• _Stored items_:
(* ===== verification/Buffer.v ===== *)
(** Buffers: byte arrays accessed through a pointer and an offset, every access
    checked against the end of the array, and arrays filled from their start with
    a text, every character checked against their size. *)
From Stdlib Require Import ZArith Lia Ascii String.
From stdpp Require Import base tactics option numbers list.
From S2P Require Import Prelude.
#[local] Open Scope Z_scope.

(** The [n] bytes from [p + i]. *)
Definition slice (p : list Z) (i n : Z) : outcome (list Z) :=
  if (0 <=? i) && (0 <=? n) && (i + n <=? Z.of_nat (length p))
  then Ok (take (Z.to_nat n) (drop (Z.to_nat i) p)) else Stuck OutOfBounds.

(** The pointer [p + i]. *)
Definition from (p : list Z) (i : Z) : list Z := drop (Z.to_nat i) p.

(** Stores [data] at [p + i]. *)
Definition blit (p : list Z) (i : Z) (data : list Z) : outcome (list Z) :=
  if (0 <=? i) && (i + Z.of_nat (length data) <=? Z.of_nat (length p))
  then Ok (take (Z.to_nat i) p ++ data ++ drop (Z.to_nat i + length data) p) else Stuck OutOfBounds.

(** An array of [cap] characters filled from the front: its first characters
    are [b].  [b[pos++] = c] and the NUL that ends the text. *)
Definition put_char (cap : nat) (b : list Z) (c : Z) : outcome (list Z) :=
  if (length b <? cap)%nat then Ok (b ++ [c]) else Stuck OutOfBounds.
Definition end_text (cap : nat) (b : list Z) : outcome (list Z) :=
  if (length b <? cap)%nat then Ok b else Stuck OutOfBounds.

(** Characters go to [b[pos++]] up to the end of [s], one that [stop] names, or
    [pos + 1 == cap]: the characters
    of the array and what is left of [s]. *)
Fixpoint copy_until (stop : Z -> bool) (cap : nat) (b s : list Z) : outcome (list Z * list Z) :=
  match s with
  | [] => Ok (b, [])
  | c :: s' =>
    if negb (c =? 0) && negb (stop c) && (length b + 1 <? cap)%nat then
      b ← put_char cap b c; copy_until stop cap b s'
    else Ok (b, s)
  end.

(** The loop from the start of the array, and the NUL. *)
Definition copy_text (stop : Z -> bool) (cap : nat) (s : list Z) : outcome (list Z * list Z) :=
  '(b, s) ← copy_until stop cap [] s; b ← end_text cap b; Ok (b, s).

(** [l] stored from the front of an array of [cap] cells. *)
Definition fill_array {A} (cap : nat) (l : list A) : outcome (list A) :=
  if (length l <=? cap)%nat then Ok l else Stuck OutOfBounds.

(** [strncpy(dst, s, n); dst[n] = 0;] in an array of [cap] characters. *)
Definition strncpy_text (cap n : nat) (s : list Z) : outcome (list Z) :=
  if (n <? cap)%nat then Ok (take n s) else Stuck OutOfBounds.

(** All entries are bytes. *)
Definition bytes (l : list Z) : Prop := Forall is_u8 l.

(** * What an access inside the array gives *)

Lemma bytes_at l i : bytes l -> is_u8 (byte_at l i).
Proof.
  intros H. unfold byte_at. destruct (decide (i < length l)%nat) as [Hi|].
  - rewrite nth_lookup. destruct (lookup_lt_is_Some_2 l i Hi) as [x Hx]. rewrite Hx.
    by apply (Forall_lookup_1 _ _ _ _ H Hx).
  - rewrite nth_overflow by lia. unfold is_u8. lia.
Qed.

Lemma read_safe p i : bytes p -> 0 <= i < Z.of_nat (length p) -> succeeds (read p i) is_u8.
Proof. intros Hp Hi. rewrite read_ok by done. by apply succeeds_ret, bytes_at. Qed.

Lemma slice_safe p i n : bytes p -> 0 <= i -> 0 <= n -> i + n <= Z.of_nat (length p) ->
  succeeds (slice p i n) (fun l => length l = Z.to_nat n /\ bytes l).
Proof.
  intros Hp Hi Hn Hlen. unfold slice. rewrite (proj2 (andb_true_iff _ _)) by lia. apply succeeds_ret.
  split; [rewrite length_take, length_drop; lia|]. by apply Forall_take, Forall_drop.
Qed.

Lemma blit_safe p i d n : length p = n -> bytes p -> bytes d -> 0 <= i ->
  i + Z.of_nat (length d) <= Z.of_nat n -> succeeds (blit p i d) (fun p' => length p' = n /\ bytes p').
Proof.
  intros <- Hp Hd Hi Hlen. unfold blit. rewrite (proj2 (andb_true_iff _ _)) by lia. apply succeeds_ret.
  split; [rewrite !length_app, length_take, length_drop; lia|].
  apply Forall_app; split; [by apply Forall_take|]. apply Forall_app; split; [done|by apply Forall_drop].
Qed.

Lemma from_bytes p i : bytes p -> bytes (from p i).
Proof. apply Forall_drop. Qed.

Lemma from_length p i : 0 <= i -> Z.of_nat (length (from p i)) = Z.max 0 (Z.of_nat (length p) - i).
Proof. intros. unfold from. rewrite length_drop. lia. Qed.

Lemma blit_ok p i d : 0 <= i -> i + Z.of_nat (length d) <= Z.of_nat (length p) ->
  blit p i d = Ok (take (Z.to_nat i) p ++ d ++ drop (Z.to_nat i + length d) p).
Proof. intros. unfold blit. by rewrite (proj2 (andb_true_iff _ _)) by lia. Qed.

Lemma blit_app pre old post i d : i = Z.of_nat (length pre) -> length old = length d ->
  blit (pre ++ old ++ post) i d = Ok (pre ++ d ++ post).
Proof.
  intros -> Hd. rewrite blit_ok by (rewrite ?length_app; lia).
  rewrite Nat2Z.id, take_app_length, <- Hd.
  rewrite !drop_app_ge by lia. by replace (_ - _ - _)%nat with 0%nat by lia.
Qed.

Lemma read_at pre c post i : Z.of_nat (length pre) = i -> read (pre ++ c :: post) i = Ok c.
Proof.
  intros <-. rewrite read_ok by (rewrite length_app; simpl; lia).
  by rewrite Nat2Z.id, byte_at_app_r, Nat.sub_diag by lia.
Qed.

Lemma slice_at pre l post i n : Z.of_nat (length pre) = i -> Z.of_nat (length l) = n ->
  slice (pre ++ l ++ post) i n = Ok l.
Proof.
  intros <- <-. unfold slice. rewrite !length_app. zdec. cbn [andb].
  by rewrite !Nat2Z.id, drop_app_length, take_app_length.
Qed.

Lemma from_at pre l i : Z.of_nat (length pre) = i -> from (pre ++ l) i = l.
Proof. intros <-. unfold from. by rewrite Nat2Z.id, drop_app_length. Qed.

(** * Filling an array *)

Lemma put_char_ok cap b c : (length b < cap)%nat -> put_char cap b c = Ok (b ++ [c]).
Proof. intros H. unfold put_char. by rewrite (proj2 (Nat.ltb_lt _ _)). Qed.

Lemma end_text_ok cap b : (length b < cap)%nat -> end_text cap b = Ok b.
Proof. intros H. unfold end_text. by rewrite (proj2 (Nat.ltb_lt _ _)). Qed.

Lemma copy_until_ok stop cap s : forall b, (length b < cap)%nat ->
  succeeds (copy_until stop cap b s) (fun r => (length r.1 < cap)%nat).
Proof.
  induction s as [|c s IH]; intros b Hb; cbn [copy_until]; [by apply succeeds_ret|].
  destruct (_ && negb (stop c)); [|by apply succeeds_ret]. cbn [andb].
  destruct (Nat.ltb_spec (length b + 1) cap) as [H|H]; [|by apply succeeds_ret].
  rewrite put_char_ok by lia. apply IH. rewrite length_app. cbn. lia.
Qed.

Lemma copy_text_ok stop cap s : (0 < cap)%nat -> succeeds (copy_text stop cap s) (fun r => (length r.1 < cap)%nat).
Proof.
  intros Hc. unfold copy_text. eapply succeeds_bind; [by apply copy_until_ok|]. intros [b s'] Hb. cbn [fst] in Hb.
  rewrite end_text_ok by done. by apply succeeds_ret.
Qed.

Lemma fill_array_ok {A} cap (l : list A) : (length l <= cap)%nat -> fill_array cap l = Ok l.
Proof. intros H. unfold fill_array. by rewrite (proj2 (Nat.leb_le _ _)). Qed.

Lemma strncpy_text_ok cap n s : (n < cap)%nat -> strncpy_text cap n s = Ok (take n s).
Proof. intros H. unfold strncpy_text. by rewrite (proj2 (Nat.ltb_lt _ _)). Qed.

• _Problem to work on_:
Look above for the line that contains "Lemma bytes_at l". Starting there, transcribe every line exactly until you have copied the line that contains "Proof. apply Forall_drop. Qed.".

• _Expected output_:
Lemma bytes_at l i : bytes l -> is_u8 (byte_at l i).
Proof.
  intros H. unfold byte_at. destruct (decide (i < length l)%nat) as [Hi|].
  - rewrite nth_lookup. destruct (lookup_lt_is_Some_2 l i Hi) as [x Hx]. rewrite Hx.
    by apply (Forall_lookup_1 _ _ _ _ H Hx).
  - rewrite nth_overflow by lia. unfold is_u8. lia.
Qed.

Lemma read_safe p i : bytes p -> 0 <= i < Z.of_nat (length p) -> succeeds (read p i) is_u8.
Proof. intros Hp Hi. rewrite read_ok by done. by apply succeeds_ret, bytes_at. Qed.

Lemma slice_safe p i n : bytes p -> 0 <= i -> 0 <= n -> i + n <= Z.of_nat (length p) ->
  succeeds (slice p i n) (fun l => length l = Z.to_nat n /\ bytes l).
Proof.
  intros Hp Hi Hn Hlen. unfold slice. rewrite (proj2 (andb_true_iff _ _)) by lia. apply succeeds_ret.
  split; [rewrite length_take, length_drop; lia|]. by apply Forall_take, Forall_drop.
Qed.

Lemma blit_safe p i d n : length p = n -> bytes p -> bytes d -> 0 <= i ->
  i + Z.of_nat (length d) <= Z.of_nat n -> succeeds (blit p i d) (fun p' => length p' = n /\ bytes p').
Proof.
  intros <- Hp Hd Hi Hlen. unfold blit. rewrite (proj2 (andb_true_iff _ _)) by lia. apply succeeds_ret.
  split; [rewrite !length_app, length_take, length_drop; lia|].
  apply Forall_app; split; [by apply Forall_take|]. apply Forall_app; split; [done|by apply Forall_drop].
Qed.

Lemma from_bytes p i : bytes p -> bytes (from p i).
Proof. apply Forall_drop. Qed.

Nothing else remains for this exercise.